Suddenly, Crowley could smell smoke and hear crackling.
"I... I've learned my lesson, I swear. I'll be good – that is, I mean bad. Won't be a bit of trouble in future; the ideal Prince of Hell, from now on. Turning a new leaf, what. You'll both be impressed. Really." Aziraphale's voice was broken and pleading. "Oh, can we put the fire out?" There were a few frantic huffing sounds, like the poor bastard was actually trying to blow it out himself before getting smacked again – probably by Beelzebub. "Right. Sorry. I deserved that – but now we've settled–" Another thud. Then, "Stop! You'll burn up everything."
"No," Satan said. "Not everything, my sweet darling. Just the part you care about."
And under the bed, rooms and rooms away from them, Crowley coughed – from smoke real or imagined, it didn't matter – then – in a panic – clamped his hand over his traitorous mouth and stopped breathing entirely.
They didn't hear him, but Beelzebub clearly sensed something was off. "Zzzomething zzzmellzz...celezzztial..."
"It is a new cologne; my barber suggested it." Aziraphale's voice, while still carrying, was barely a trickle – a ghost voice, speaking automatically without emotion. They'd finally gotten to him. Whatever point Satan had wanted gotten across, he'd succeeded.
They'd broken him, the arseholes.
Crowley silently punched one clenched fist through the nearest cardboard box. He wanted to scream. Wanted to slam both his fists into Lucifer's rotten, ungrateful face.
"You ZZzhould fire him immediately – that man obviously knowzzz nothing."

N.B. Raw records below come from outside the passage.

(* ===== verification/ReportTransmit.v ===== *)
(** Reporting: what a buffered report is when it is sent.  An entry that was enqueued is
    found again by its offsets; if the local storage has room, the report is sent with
    the values and the reasons of the entry, and the next one becomes the first to wait. *)
From Stdlib Require Import String.
From stdpp Require Import base tactics numbers option list.
From S2P Require Import Prelude Memory BerEncode BerInteger MmsValue MmsValueFacts MmsTimeBits Effects CString MmsTypeSpec Control ReportBuffer ReportControl Reporting ReportingAccess ReportingFacts ReportingInv.

(** ** Bits *)

(** Bit strings as values, with what [getBitStringBit] says of them. *)
Definition bit_string (v : MmsValue) (n : Z) (bit : Z -> bool) : Prop :=
  exists d buf, v = Simple d (V_BIT_STRING n buf) /\ bits_wf n buf /\ forall i, 0 <= i < n -> bit_at buf i = bit i.

Lemma bit_string_get v n bit i : bit_string v n bit -> 0 <= i < n -> MmsValue_getBitStringBit v i = Done (bit i).
Proof. intros (d & buf & -> & Hw & Hb) Hi. rewrite getBit_spec by done. by rewrite Hb. Qed.

Lemma bit_string_set v n bit i b : bit_string v n bit -> 0 <= i < n ->
  exists v', MmsValue_setBitStringBit v i b = Done v' /\ bit_string v' n (fun j => if j =? i then b else bit j).
Proof.
  intros (d & buf & -> & Hw & Hb) Hi. destruct (setBit_spec d n buf i b Hw Hi) as (buf' & E & Hw' & Hb').
  eexists. split; [exact E|]. exists d, buf'. split; [done|]. split; [done|]. intros j Hj.
  rewrite Hb' by done. destruct (j =? i); [done|by apply Hb].
Qed.
Lemma ReportBuffer_refines_queue_witness : exists p self' removed rest,
  find_place 32 sample_full 15000 = Done (p, self') /\ sample_reports = removed ++ rest /\
  buffer_inv 32 (put_entry p (sample_entry 15000) self') (rest ++ [(p, sample_entry 15000)]) 0.
Proof.
  destruct (ReportBuffer_refines_queue 32 sample_full sample_reports 0 ltac:(lia) sample_full_inv) as [Hput _].
  destruct (Hput 15000) as (p & self' & removed & rest & E & El & H); [vm_compute; split; discriminate|].
  exists p, self', removed, rest. split; [exact E|]. split; [exact El|]. exact (H (sample_entry 15000) eq_refl).
Defined.

(** ** Every block that can be reached *)

(** C30: However values change, clients write and connections end, a report control block
    stays consistent: the buffer of a buffered block is a queue in its memory, a block
    that is enabled has a client, a buffered block is not reserved, and the attribute
    [RptEna] tells whether the block is enabled. *)
Theorem report_control_consistent sizes malloc rc : sizes_ok sizes -> rcb_reachable sizes malloc rc ->
  (rc_buffered rc = true -> exists b l k, rc_reportBuffer rc = Some b /\ buffer_inv (sizeof_ReportBufferEntry sizes) b l k) /\
  (rc_enabled rc = true -> is_Some (rc_clientConnection rc)) /\
  (rc_isBuffering rc = true \/ rc_reserved rc = true -> rc_buffered rc = negb (rc_reserved rc)) /\
  (forall v, attribute rc 1 = Some v -> exists d, v = Simple d (V_BOOLEAN (rc_enabled rc))).
Proof.
  intros Hz Hr. destruct (reachable_inv _ _ _ Hz Hr) as [[Hb _ Hc Hi Hres _ _] Hs]. split_and!; try done.
  - intros E. destruct (Hb E) as (b & l & k & ? & _ & ?). by exists b, l, k.
  - intros E. destruct (rc_reserved rc) eqn:Er; [by apply Hres|]. destruct E as [E|E]; [by apply Hi|done].
Qed.

Lemma report_control_consistent_witness :
  exists b l k, rc_reportBuffer (sample_updated true) = Some b /\ buffer_inv 32 b l k.
Proof.
  apply (report_control_consistent sample_sizes sample_malloc (sample_updated true) sample_sizes_ok (sample_reachable true)).
  vm_compute. reflexivity.
Defined.

(** C29: Reports are sent to the client that enabled the block, and to nobody else.  Take
    the history of a block from its creation - updates, processing of events, writes of
    any clients, connections that end - and the client [o] whose write of true to
    [RptEna] was the last that was answered with success.  When the events of the block
    are processed, all that is sent are information reports for [o], and nothing if the
    block is not enabled; while the block is enabled, no other client can take it over. *)
Theorem reports_go_to_client sizes malloc env t rc o es r rc' es' : sizes_ok sizes -> rcb_history sizes malloc rc o ->
  processEventsForReport sizes malloc env t rc es = Done (r, rc', es') ->
  (exists new, es' = es ++ new /\ Forall (fun e => rc_enabled rc = true /\
    exists c elements, o = Some c /\ e = InformationReport (Some c) elements) new) /\
  (rc_enabled rc = true -> rc_clientConnection rc = o /\
    forall env fuel name value c es r rc' es', Reporting_RCBWriteAccessHandler env fuel name value c rc es = Done (r, rc', es') ->
      enabling name value r = false).
Proof.
  intros Hz Hr Hrun. split.
  - destruct (process_sends _ _ _ _ _ _ _ _ _ _ (reachable_inv _ _ _ Hz (history_reachable _ _ _ _ Hr)) Hrun) as (new & -> & HF).
    exists new. split; [done|]. eapply Forall_impl; [exact HF|]. intros [c' els] (He & c & Hc & Hg). cbn in Hg. subst c'.
    split; [done|]. destruct (history_owner _ _ _ _ Hr He) as [Ho _]. exists c, els. split; [congruence|done].
  - intros He. split; [by eapply history_owner|]. intros env1 fuel name value c es1 r1 rc1 es2 H.
    eapply enabled_stays_owned; [exact He|exact H].
Qed.

Lemma sample_history buffered : rcb_history sample_sizes sample_malloc (sample_updated buffered) (Some 7).
Proof.
  destruct (sample_made buffered) as [spec H0].
  destruct (after_run (activate (sample_env sample_time)) (sample_rc buffered)) as (r1 & es1 & H1);
    [destruct buffered; vm_compute; reflexivity|].
  destruct (after_run (sample_write (lit "RptEna") (MmsValue_newBoolean true)) (sample_started buffered)) as (r2 & es2 & H2);
    [destruct buffered; vm_compute; reflexivity|].
  destruct (after_run (ReportControl_valueUpdated sample_sizes sample_malloc (sample_env sample_time) 1 REPORT_CONTROL_VALUE_CHANGED)
    (sample_enabled buffered)) as (r3 & es3 & H3); [destruct buffered; vm_compute; reflexivity|].
  eapply rh_step; [|by eapply rs_updated].
  assert (r2 = DATA_ACCESS_ERROR_SUCCESS) as ->.
  { assert (match sample_write (lit "RptEna") (MmsValue_newBoolean true) (sample_started buffered) [] with
      Done (r, _, _) => r | _ => 1 end = DATA_ACCESS_ERROR_SUCCESS) as E by (destruct buffered; vm_compute; reflexivity).
    by rewrite H2 in E. }
  change (Some 7) with (if enabling (lit "RptEna") (MmsValue_newBoolean true) DATA_ACCESS_ERROR_SUCCESS then Some 7 else None).
  eapply rh_write; [|apply (sample_env_ok sample_time)|apply sample_indices|exact H2].
  eapply rh_step; [|eapply rs_activate; [apply (sample_env_ok sample_time)|exact H1]]. eapply rh_create. exact H0.
Qed.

"Fine, as you like – I'll do that."
The front door opened, with a squeak. Satan told Aziraphale to have it fixed; he didn't like things that squeaked, things that worked imperfectly. He promised to do it, automatically, vaguely, in manner that suggested both compliance and left you with the idea that the speaker hadn't the foggiest clue what they'd just agreed to and probably didn't care either way.
The door slammed. There was a pounding on the stairs, their departing steps deliberately weighted, emphasised. The doorman downstairs let them out, and never knew, silly ignorant human, how lucky he was when they took no notice of him.
They were gone.
Aziraphale didn't come for him. Crowley began to feel increasingly awkward waiting under the bed. He slithered out and dusted himself off.
Slowly, the flat feeling like a block of time cut off from the rest of the world, his corporation's limps aching and heavy, he made his way out of the bedroom, towards the lounge.
Aziraphale was standing with his slumped back facing Crowley and his front facing what remained of the aforementioned lounge.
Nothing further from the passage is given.